» **WHAT IS REQUIRED**
Looking at the data below, how many lines include the word "followingCommits"? Respond with the number only.

» **THE RECORDS**
(** X18. A commit entry that some Turn precedes on the page is attached to
    exactly one Turn: the nearest Turn before it.  It is in the list of no
    other Turn, and once in the list of that one. *)
Theorem commit_attached_once parseDate items i item T0 :
  items !! i = Some item → isCommit item = true →
  T0 ∈ turns parseDate items → (index T0 < i)%nat →
  ∃ T, T ∈ turns parseDate items
       ∧ cloneNode item i ∈ followingCommits T
       ∧ (index T < i)%nat
       ∧ (∀ T', T' ∈ turns parseDate items → ¬ (index T < index T' < i)%nat)
       ∧ (∀ T', T' ∈ turns parseDate items →
                cloneNode item i ∈ followingCommits T' → T' = T)
       ∧ NoDup (followingCommits T).
Proof.
  intros Hi Hc HT0 Hlt.
  pose proof (orderedItems_grouped parseDate items) as G.
  destruct (commit_attached parseDate items i item Hi Hc) as (T & HT & Hin);
    [by exists T0|].
  assert (Hbetween : ∀ T1, T1 ∈ turns parseDate items →
            cloneNode item i ∈ followingCommits T1 →
            (index T1 < i)%nat
            ∧ ∀ T', T' ∈ turns parseDate items → ¬ (index T1 < index T' < i)%nat).
  { intros T1 HT1 Hin1. assert (HT1' := HT1). apply elem_of_turns in HT1'.
    destruct (grouped_between _ _ G T1 _ HT1' Hin1) as (_ & Hafter & Hnone).
    split; [done|]. intros T' HT'%elem_of_turns. by apply Hnone. }
  destruct (Hbetween T HT Hin) as [HTlt HTnone].
  exists T. split; [done|]. split; [done|]. split; [done|]. split; [done|]. split.
  - intros T' HT' Hin'. destruct (Hbetween T' HT' Hin') as [HTlt' HTnone'].
    apply (turns_index_inj parseDate items); [done..|].
    specialize (HTnone T' HT'). specialize (HTnone' T HT). lia.
  - apply elem_of_turns in HT.
    pose proof (grouped_order _ _ G T HT) as Hs.
    apply (NoDup_fmap_1 nodeId). by apply sorted_lt_NoDup.
Qed.

Lemma commit_attached_once_witness :
  ∃ T, T ∈ turns DateParser.parse Examples.scenarioA
       ∧ cloneNode Examples.commit 4 ∈ followingCommits T
       ∧ (index T < 4)%nat.
Proof.
  destruct (commit_attached_once DateParser.parse Examples.scenarioA 4
              Examples.commit Examples.aliceTurn) as (T & H1 & H2 & H3 & _).
  - reflexivity.
  - reflexivity.
  - apply (list_elem_of_lookup_2 _ 1%nat). by vm_compute.
  - simpl. lia.
  - by exists T.
Defined.

(** ** Entries without a timestamp *)

(** X19. When every Turn has a valid date, a Turn whose entry has no
    timestamp element comes after every Turn with a time value later than
    the epoch, and its relative time is rendered as the empty string. *)
Theorem no_timestamp_goes_last parseDate tza now items T0 item0 T t :
  Forall (λ T, is_Some (date T)) (turns parseDate items) →
  T0 ∈ turns parseDate items → items !! index T0 = Some item0 →
  timeElement item0 = None →
  T ∈ turns parseDate items → date T = Some t → 0 < t →
  (∃ i j, (i < j)%nat ∧ turns parseDate items !! i = Some T
          ∧ turns parseDate items !! j = Some T0)
  ∧ formatTimeAgo tza now (Some (date T0)) = [].
Proof.
  intros Hv HT0 Hi0 Hte HT Hd Ht.
  assert (Hd0 : date T0 = Some 0).
  { destruct (turn_comment parseDate items T0 HT0) as (item & Hi & _ & _ & Heq).
    rewrite Hi0 in Hi. injection Hi as <-. rewrite Heq. simpl.
    unfold dateOf. by rewrite Hte. }
  split; [|by rewrite Hd0].
  assert (Hs : StronglySorted goesBefore (turns parseDate items)).
  { apply sortComments_sorted.
    - rewrite Forall_forall in Hv |- *. intros T' HT'. by apply Hv, elem_of_turns.
    - apply (grouped_sorted _ _ (orderedItems_grouped parseDate items)). }
  apply list_elem_of_lookup in HT as (i & Hi), HT0 as (j & Hj).
  exists i, j. split; [|done].
  destruct (Nat.lt_trichotomy i j) as [Hlt|[->|Hlt]]; [done| |].
  - rewrite Hi in Hj. injection Hj as ->. rewrite Hd in Hd0. injection Hd0 as ->. lia.
  - pose proof (StronglySorted_lookup_2 goesBefore _ _ _ _ _ Hs Hlt Hj Hi) as H.
    unfold goesBefore in H. rewrite Hd0, Hd in H. lia.
Qed.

» **SOLUTION FOR THIS TASK**
5